The semileptonic decay modes $\tau^-\to\nu_\tau H^-$ probe the  matrix
element of the left--handed charged current between the vacuum and the
final hadronic state $H^-$.

For the decay modes with lowest multiplicity,
$\tau^-\to\nu_\tau\pi^-$, and $\tau^-\to\nu_\tau K^-$, the  relevant
matrix  elements  are  already  known  from  the  measured  decays
$\pi^-\to\mu^-\bar\nu_\mu$  and  $K^-\to\mu^-\bar\nu_\mu$.
The corresponding $\tau$ decay widths can then be accurately predicted.
As shown in Table~\ref{tab:ccuniv}, these predictions are in good
agreement with the measured values, and provide a quite precise test
of charged--current universality.

For the two--pion final state, the hadronic matrix element is
parameterized in terms of the so-called pion form factor \
[$s\equiv (p_{\pi^-}\! + p_{\pi^0})^2$]:
%
\bel{eq:Had_matrix}
\langle \pi^-\pi^0| \bar d \gamma^\mu  u | 0 \rangle \equiv
\sqrt{2}\, F_\pi(s)\, \left( p_{\pi^-}- p_{\pi^0}\right)^\mu \, .
\ee
%
A dynamical understanding of the pion form factor can be achieved
\cite{GP:97,DPP:00,Portoles,Juanjo},
by using analyticity, unitarity and some general properties of QCD.
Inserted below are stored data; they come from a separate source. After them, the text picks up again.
(* ===== verification/Kra.v ===== *)
(** * Key escrow and recovery (ostrich-kra)

    Key wrapping (wrap.rs), the key recovery tables (ostrich-db
    repository/kra.rs) and the two services on top of them (escrow.rs,
    recovery.rs), over the secret sharing of Shamir.v. *)
From stdpp Require Import base list gmap strings pretty.
From Stdlib Require Import ZArith Lia.
From S2P Require Import Prelude Gf256 Shamir.
Open Scope Z_scope.

(** ** AES-256-GCM

    The [ring] crate's AEAD.  [seal] gives ciphertext and tag; it can refuse
    (an oversized plaintext).  Both laws are documented behaviour. *)
Definition KEK_LEN : nat := 32.
Definition NONCE_LEN : nat := 12.
Definition TAG_LEN : nat := 16.

Class Aead := {
  seal : list u8 → list u8 → list u8 → list u8 → option (list u8);  (* key nonce aad text *)
  open : list u8 → list u8 → list u8 → list u8 → option (list u8);
  seal_length key nonce aad text c :
    seal key nonce aad text = Some c → length c = (length text + TAG_LEN)%nat;
  open_seal key nonce aad text c :
    length key = KEK_LEN → length nonce = NONCE_LEN →
    seal key nonce aad text = Some c → open key nonce aad c = Some text
}.

(** What [SystemRandom::fill] leaves in a buffer of [n] bytes; [None] when it fails. *)
Abbreviation Fill := (option (list u8)).
Definition filled (n : nat) (o : Fill) : Prop :=
  match o with Some l => length l = n ∧ u8_list l | None => True end.

(** ** Rows (ostrich-db models/kra.rs) *)

Record EscrowedKeyRow := {
  ek_id : Uuid; ek_certificate_id : Uuid; ek_wrapped_key : list u8;
  ek_wrapping_key_id : option Uuid; ek_key_type : string; ek_algorithm : string;
  ek_escrow_time : DateTime; ek_created_at : DateTime
}.

Record RecoveryAgentRow := {
  ra_id : Uuid; ra_name : string; ra_email : string; ra_public_key_der : list u8;
  ra_active : bool; ra_created_at : DateTime; ra_updated_at : DateTime
}.

Record RecoveryRequestRow := {
  rr_id : Uuid; rr_escrowed_key_id : Uuid; rr_requestor : string; rr_justification : string;
  rr_status : string; rr_required_shares : Z; rr_total_agents : Z;
  rr_created_at : DateTime; rr_updated_at : DateTime
}.

Record RecoveryShareRow := {
  rs_id : Uuid; rs_recovery_request_id : Uuid; rs_agent_id : Uuid;
  rs_encrypted_share : list u8; rs_submitted_at : option DateTime
}.

(** The tables, and the primary keys of the certificates table. *)
Record KraDb := {
  certificates : gset Uuid;
  escrowed_keys : gmap Uuid EscrowedKeyRow;
  recovery_agents : gmap Uuid RecoveryAgentRow;
  recovery_requests : gmap Uuid RecoveryRequestRow;
  recovery_shares : gmap Uuid RecoveryShareRow
}.

Definition set_escrowed_keys (f : gmap Uuid EscrowedKeyRow → gmap Uuid EscrowedKeyRow) (d : KraDb) := {|
  certificates := certificates d; escrowed_keys := f (escrowed_keys d);
  recovery_agents := recovery_agents d; recovery_requests := recovery_requests d;
  recovery_shares := recovery_shares d |}.
Definition set_recovery_agents (f : gmap Uuid RecoveryAgentRow → gmap Uuid RecoveryAgentRow) (d : KraDb) := {|
  certificates := certificates d; escrowed_keys := escrowed_keys d;
  recovery_agents := f (recovery_agents d); recovery_requests := recovery_requests d;
  recovery_shares := recovery_shares d |}.
Definition set_recovery_requests (f : gmap Uuid RecoveryRequestRow → gmap Uuid RecoveryRequestRow) (d : KraDb) := {|
  certificates := certificates d; escrowed_keys := escrowed_keys d;
  recovery_agents := recovery_agents d; recovery_requests := f (recovery_requests d);
  recovery_shares := recovery_shares d |}.
Definition set_recovery_shares (f : gmap Uuid RecoveryShareRow → gmap Uuid RecoveryShareRow) (d : KraDb) := {|
  certificates := certificates d; escrowed_keys := escrowed_keys d;
  recovery_agents := recovery_agents d; recovery_requests := recovery_requests d;
  recovery_shares := f (recovery_shares d) |}.

(** ** Audit events *)

Inductive EventType := KeyEscrowEvent | KeyRecoveryEvent.
Inductive EventOutcome := Success | Failure.
Inductive Json := JStr (s : string) | JNum (z : Z) | JNull.

Record AuditEvent := {
  ev_type : EventType; ev_actor : string; ev_target : string; ev_action : string;
  ev_outcome : EventOutcome; ev_details : list (string * Json)
}.

Record KraWorld := { db : KraDb; audit_log : list AuditEvent }.

(** ** Requests and responses *)

Record KeyEscrowRequest := {
  private_key : list u8; certificate_id : Uuid; subject_dn : string; key_type : string;
  num_agents : nat; threshold : nat; requestor : string; justification : string
}.

Record EscrowedKey := {
  escrow_id : Uuid; e_certificate_id : Uuid; e_subject_dn : string; e_key_type : string;
  encrypted_key : list u8; num_shares : nat; e_threshold : nat; escrowed_at : DateTime;
  escrowed_by : string; e_justification : string
}.

Record RecoveryRequest := {
  q_escrow_id : Uuid; q_requestor : string; q_justification : string; q_approved_by : option string
}.

Inductive RecoveryStatus := RPending | CollectingShares | RCompleted | Denied | Cancelled.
At low momentum transfer, the coupling of any
number of $\pi $'s, $K$'s and $\eta$'s to the
V$-$A current can be rigorously calculated with
Chiral Perturbation Theory \cite{GL:85,EC:95} techniques,
as an expansion in powers of $s$ and light quark masses over the
chiral symmetry breaking scale ($\Lambda_\chi\sim 1$ GeV).
This includes chiral loop corrections, which encode the absorptive
contributions required by unitarity.
The short--distance information is contained in the so-called
chiral couplings, which are known to be dominated by the effect
of the lowest--mass resonances \cite{EGPR:89}.

%%%%%%%%%%%%%%%%%%%%%%%%%%%%%%%%%%%%%%%%%%%%%%
%%
%%   FIGURE Pion Form Factor
%%
\begin{figure}[tbh]
\includegraphics[angle=-90,width=7.5cm,clip]{tau02_tu01_fig2.eps}
\vspace{-.5cm}
\caption{Pion form factor data \cite{ALEPHpiff,CLEOpiff}
compared with theoretical
predictions \protect\cite{Portoles}.}
\label{fig:pionth}
\end{figure}
%%%%%%%%%%%%%%%%%%%%%%%%%%%%%%%%%%%%%%%%%%%%%%%

In the limit of an infinite number of quark colours $N_C$, QCD reduces
to a theory of tree-level resonance exchanges \cite{HO:74,Tempe}.
Thus, the $\rho$ propagator governs the pion form factor
at $\sqrt{s}\lsim 1$ GeV, providing an all-order
resummation of the polynomial chiral corrections.
The relevant $\rho$ couplings are determined requiring 
$F_\pi(s)$ to satisfy the correct QCD behaviour at large $s$ \cite{EGPR:89}.
The leading $1/N_C$ corrections correspond to
pion loops and can be incorporated by matching the
large--$N_C$ result with the Chiral Perturbation Theory description
\cite{GP:97}. Using analyticity and unitarity constraints,
the chiral logarithms associated with those pion loops
can be exponentiated to all orders in the chiral expansion. 
Putting all these
fundamental ingredients together, one gets the result \cite{GP:97}:
$$
F_\pi(s) = {M_\rho^2\over M_\rho^2 - s - i M_\rho \Gamma_\rho(s)}
\exp{\left\{-{s \,\mbox{\rm Re} A(s)           %\left[A(s)\right]
\over 96\pi^2f_\pi^2} \right\}} ,
$$
where
$$
A(s) \equiv \log{\left({m_\pi^2\over M_\rho^2}\right)} +
8 {m_\pi^2 \over s} - {5\over 3} +
\sigma_\pi^3 \log{\left({\sigma_\pi+1\over \sigma_\pi-1}\right)}
$$
contains the one-loop chiral logarithms,
$\sigma_\pi\equiv\sqrt{1-4m_\pi^2/s}$ and the
off-shell $\rho$ width \cite{GP:97,DPP:00} is given by
%
\be 
\Gamma_\rho(s)\, =\, \theta(s-4m_\pi^2)\,\sigma_\pi^3\,
M_\rho\, s/(96\pi f_\pi^2)\, .
\ee
%
This prediction, which only depends on $M_\rho$,
$m_\pi$ and the pion decay constant
$f_\pi$, is compared with the data
in Fig.~\ref{fig:pionth}. The agreement is
rather impressive and extends to negative $s$ values, where
the $e^-\pi$ elastic data (not shown in the figure) sits.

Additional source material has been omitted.